# GOOD LUCK FOR MATCHING PANEL SUNDOG!! (wed 17th) - UPDATED



## keemjay (Jan 19, 2004)

just read your sig so hope I'm right!!

hope all goes well tomorrow and that they think you will be perfect parents for little bird    

kj x


----------



## sundog (Jun 21, 2007)

Thanks KJ, that is so sweet of you to remember!!! I am trying to remain calm (seem to spend most of my life trying not to get too excited at the moment!) but the butterflies are starting to flutter now. We are in at 10am, so will update you all later  

sundog
xxx


----------



## ♥ M J ♥ (Apr 17, 2004)

Good Luck Sundog and DH

Thinking of you all today

Hugs

Mez
x


----------



## sanita (Oct 27, 2005)

Good grief!  How did I miss that?  Sorry Sundog.  Thinking of you and dh this morning, I am sure you'll be fine, but understandably nervous.  Look forward to hearing your good news later.

Lots of love

Sanita


----------



## superal (May 27, 2005)

Good Luck sundog - not as though I think you'll need it! 
Panel at 10am - not long now..............let us know when you can, I'm sure things will be just great.

love
Andrea
xx


----------



## sundog (Jun 21, 2007)

woooooo hoooooooooooooo!!!!!!!!!!!!!!!!!!!!!!!!!!!! We are matched!!!!
     
It was so lovely, the chairlady told us right at the beginning that it would be very straight forward and they had hardly any questions (phew!).  I felt like crying from the moment we stepped foot in the room as it suddenly felt SO close to coming true. We left the room for a minute or two whilst they conferred, and when we went back in, a box of tissues had appeared where we had been sitting which made me laugh and cry both at the same time - it was like they read my mind. The whole panel laughed too as DH, SW and I all sobbed with happiness as they told us the great news.
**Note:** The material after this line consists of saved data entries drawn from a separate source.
(** A pair from the cache of a column: its bytes as they were in the input buffer.  [decode] is what
    the encoder of the distinct values reads from the bytes of a value. *)
Definition PutCachedValue (parse : list Z -> option Z) (decode : list Z -> source) (g : Groups) (col : nat) (cached : list Z) (count_not_null as_text : bool)
    : ares (bool * Groups) :=
  c <<- olift (columns g !! col);
  d <<- olift (col_distinct c);
  r <<- olift (AddFromCache d cached);
  let '(res, d) := r in
  let g := set_distinct g col c d in
  match res with
  | GDT_EXISTS => AOk (true, g)
  | GDT_FULL => AOk (false, if AlreadyFull d then with_full g false else g)
  | GDT_ADDED =>
      let row := GroupNoFromInput d in
      g <<- on_cell g col row (fun a cell =>
              if count_not_null then PutFactor a cell 1
              else let s := decode (value_from_input d) in
                   if as_text then PutText parse a cell (default [] (src_text s)) 1 else PutNumber a cell (src_int s) 1);
      AOk (true, g)
  end.

Definition AddCurrentValueToCache (g : Groups) (col : nat) : option (list Z) :=
  c ← columns g !! col; d ← col_distinct c; Some (gd_input d).

Definition FindDistinctValue (g : Groups) (col : nat) (row v : Z) (code : encoded) : ares (GDTResult * Groups) :=
  c <<- olift (columns g !! col);
  d <<- olift (col_distinct c);
  if v =? NULL_VALUE_64 then AOk (GDT_EXISTS, g)
  else r <<- olift (Distinct_Find d row code); AOk (fst r, set_distinct g col c (snd r)).

Definition AddDistinctValue (g : Groups) (col : nat) (row v : Z) (code : encoded) : ares (GDTResult * Groups) :=
  c <<- olift (columns g !! col);
  d <<- olift (col_distinct c);
  if v =? NULL_VALUE_64 then AOk (GDT_EXISTS, g)
  else r <<- olift (Distinct_Add d row code); AOk (fst r, set_distinct g col c (snd r)).

(** A whole pack, with the parameters that were set in the aggregator. *)
Definition Groups_AggregatePack (g : Groups) (col : nat) (row : Z) : ares (bool * Groups) :=
  c <<- olift (columns g !! col);
  cell <<- olift (vm_read_aggr (vm_tab g) row (col_off c) (BufferByteSize (col_agg c)));
  r <<- AggregatePack (col_agg c) cell;
  t <<- olift (vm_write_aggr (vm_tab g) row (col_off c) (snd (snd r)));
  AOk (fst r, with_columns (with_tab g t) (<[col := with_agg c (fst (snd r))]> (columns g))).

(** ** Results *)

Definition Groups_GetValue64 (g : Groups) (col : nat) (row : Z) : ares Z :=
  c <<- olift (columns g !! col);
  cell <<- olift (vm_read_aggr (vm_tab g) row (col_off c) (BufferByteSize (col_agg c)));
  AOk (GetValue64 (col_agg c) cell).

Definition Groups_GetValueT (g : Groups) (col : nat) (row : Z) : ares (option (list Z)) :=
  c <<- olift (columns g !! col);
  cell <<- olift (vm_read_aggr (vm_tab g) row (col_off c) (BufferByteSize (col_agg c)));
  AOk (GetValueT (col_agg c) cell).

(** The value of a grouping column. *)
Definition GetGroupingValue (g : Groups) (col : nat) (row : Z) : ares Val :=
  e <<- olift (encoders g !! col);
  p <<- olift (vm_read_group (vm_tab g) row);
  AOk (ke_decode (fst e) (slice p (snd e) (ke_size (fst e)))).

Definition IsFull (g : Groups) : bool := negb (not_full g).
Definition GetNoOfGroups (g : Groups) : Z := vm_rows (vm_tab g).

(** ** Merging *)

(** The cells of two rows, column by column. *)
Fixpoint merge_columns (t : T) (row : Z) (sec : T) (sec_row : Z) (cs sec_cs : list Column) : ares (T * list Column) :=
  match cs, sec_cs with
  | c :: cs, c2 :: sec_cs =>
      p1 <<- olift (vm_read_aggr t row (col_off c) (BufferByteSize (col_agg c)));
      p2 <<- olift (vm_read_aggr sec sec_row (col_off c2) (BufferByteSize (col_agg c)));
      r <<- Merge (col_agg c) p1 p2;
      t <<- olift (vm_write_aggr t row (col_off c) (snd r));
      rest <<- merge_columns t row sec sec_row cs sec_cs;
      AOk (fst rest, with_agg c (fst r) :: snd rest)
  | _, _ => AOk (t, cs)
  end.

Definition merge_row (g : Groups) (sec : T) (sec_cs : list Column) : ares Groups :=
  sec_row <<- olift (vm_current sec);
  p <<- olift (vm_read_group sec sec_row);
  r <<- FindCurrentRow (with_buffer g p);
  let '(_, row, g) := r in
  if row =? NULL_VALUE_64 then AUndef
  else
    m <<- merge_columns (vm_tab g) row sec sec_row (columns g) sec_cs;
    AOk (with_columns (with_tab g (fst m)) (snd m)).

(** [while(RowValid())]; the rows that were visited are given up. *)
Fixpoint merge_rows (fuel : nat) (g : Groups) (sec : T) (sec_cs : list Column) : ares (Groups * T) :=
  match fuel with
  | O => if vm_valid sec then AUndef else AOk (g, sec)
  | S fuel =>
      if vm_valid sec then g <<- merge_row g sec sec_cs; merge_rows fuel g (vm_next sec) sec_cs
      else AOk (g, sec)
  end.

Definition Groups_Merge (g sec : Groups) : ares (Groups * Groups) :=
  let sec_tab := vm_rewind (vm_tab sec) true in
  r <<- merge_rows (Z.to_nat (vm_rows (vm_tab sec))) (with_full g true) sec_tab (columns sec);
  AOk (fst r, with_tab sec (vm_clear (snd r))).

(** ** Statistics of a column *)

Fixpoint stats_rows (fuel : nat) (t : T) (off size : Z) (a : Aggregator) : ares (Aggregator * T) :=
  match fuel with
  | O => if vm_valid t then AUndef else AOk (a, t)
  | S fuel =>
      if vm_valid t then
        row <<- olift (vm_current t);
        cell <<- olift (vm_read_aggr t row off size);
        let '(stop, a) := UpdateStatistics a cell in
        if stop : bool then AOk (a, vm_next t) else stats_rows fuel (vm_next t) off size a
      else AOk (a, t)
  end.

Definition Groups_UpdateAttrStats (g : Groups) (col : nat) : ares Groups :=
  c <<- olift (columns g !! col);
  if stats_updated (col_agg c) then AOk g
  else
    let t := vm_rewind (vm_tab g) false in
    r <<- stats_rows (Z.to_nat (vm_rows t)) t (col_off c) (BufferByteSize (col_agg c)) (ResetStatistics (col_agg c));
    AOk (with_columns (with_tab g (snd r)) (<[col := with_agg c (mkAgg true (akind (fst r)))]> (columns g))).
End Operations.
We have our planning meeting on 31st Oct, 2 weeks today, with a plan to bring him home forever on 5th November.    

I finish work tomorrow, so just enough time to get the house and garden in order ready for our baby coming home 

sundog

x


----------



## sanita (Oct 27, 2005)

Have been sitting here with baited breath waiting for you to post.  Many, many congratulations to you both.  DH and I are thrilled to bits for you both.  You are going to be a mummy and have a family.  Yippee.  Yippee.  Think I will get DH to take me out for lunch to celebrate your wonderful news.  Hope you two are doing something special too.  Wish I was nearer to you so I could pop around and give you a hug.

Much love to you both

Sanita and DH.


----------



## rebeccas (Oct 26, 2005)

Yippee it sounds lovely you bought a tear to my eye good luck with your introductions and gettingyourselves ready!

Love Rebecca x


----------



## Suzie (Jan 22, 2004)

woo hoo  Fab news 

Congratulations Sundog and DH  

xx


----------



## superal (May 27, 2005)

Congratulations sundog & DH, what wonderful news, thank you for sharing this moment with us.

I hope your going out to celebrate tonight to mark this very special moment.

Love
Andrea
xx


----------



## Lynnm (Mar 7, 2006)

Hi Sundog

Fantastic news      So delighted to read your post.  Congrats to you and your DH.

Lynn xx


----------



## sjm78 (May 22, 2007)

Hi sundog

Congratulations to you and dh fantastic news

wigan two


----------



## ♥ M J ♥ (Apr 17, 2004)

Congratulations Sundog and DH   

You are now the proud mummy and daddy to your Son  "little Bird" 

Mez
xxx


----------



## Pooh bears mummy (Jul 11, 2004)

Welcome to the mummy and daddy club.

Enjoy every moment.

So happy 4u both.

PBMx


----------



## jan welshy (Jan 18, 2003)

FANTASTIC NEWS.

ENJOY YOUR NEW FAMILY!!!
LOVE
WELSHYXXXXXXXX


----------



## Old Timer (Jan 23, 2005)

Fantastic news!!!  So pleased all went well for you .

Won't be long before you have your son home.
Love
OT x


----------



## Camly (Dec 12, 2006)

hiya

congrats to you both. i had tears in my eyes reading ur post.  so very pleased for u.

hope the next few weeks fly by before u finally become a family   

lots of love camly xxx


----------



## Boggy (Dec 13, 2006)

Congratulations!



Bx


----------



## keemjay (Jan 19, 2004)

YAY   
well done sundog......happy preparing  

kj x


----------



## cindyp (Apr 7, 2003)

That's great news Sundog, wow there will definitely be fireworks in your house on 5th November   

Cindy


----------



## alex28 (Jul 29, 2004)

many congratulations on your wonderful news. xxxxxx


----------



## sundog (Jun 21, 2007)

Thanks to you all for your lovely wishes - it means such a lot.

I have just got home from my last day at school and am feeling quite overwhelmed. It has been such a lovely day - so many special memories to hold onto and I felt for the first time ever like it must be when you are pregnant in terms of the excitement that it stirs in other people. I have just sat down to read all the cards we have been given, special messages and gifts and had a little weep to myself cos I just had to let a bit out  . Even the 'little horrors' that I teach (not so little actually!) have been exceptionally sweet and excited by our news.  One boy even said he would ask his Mum if he could buy me a bunch of flowers! Ahh .

sundog
x


----------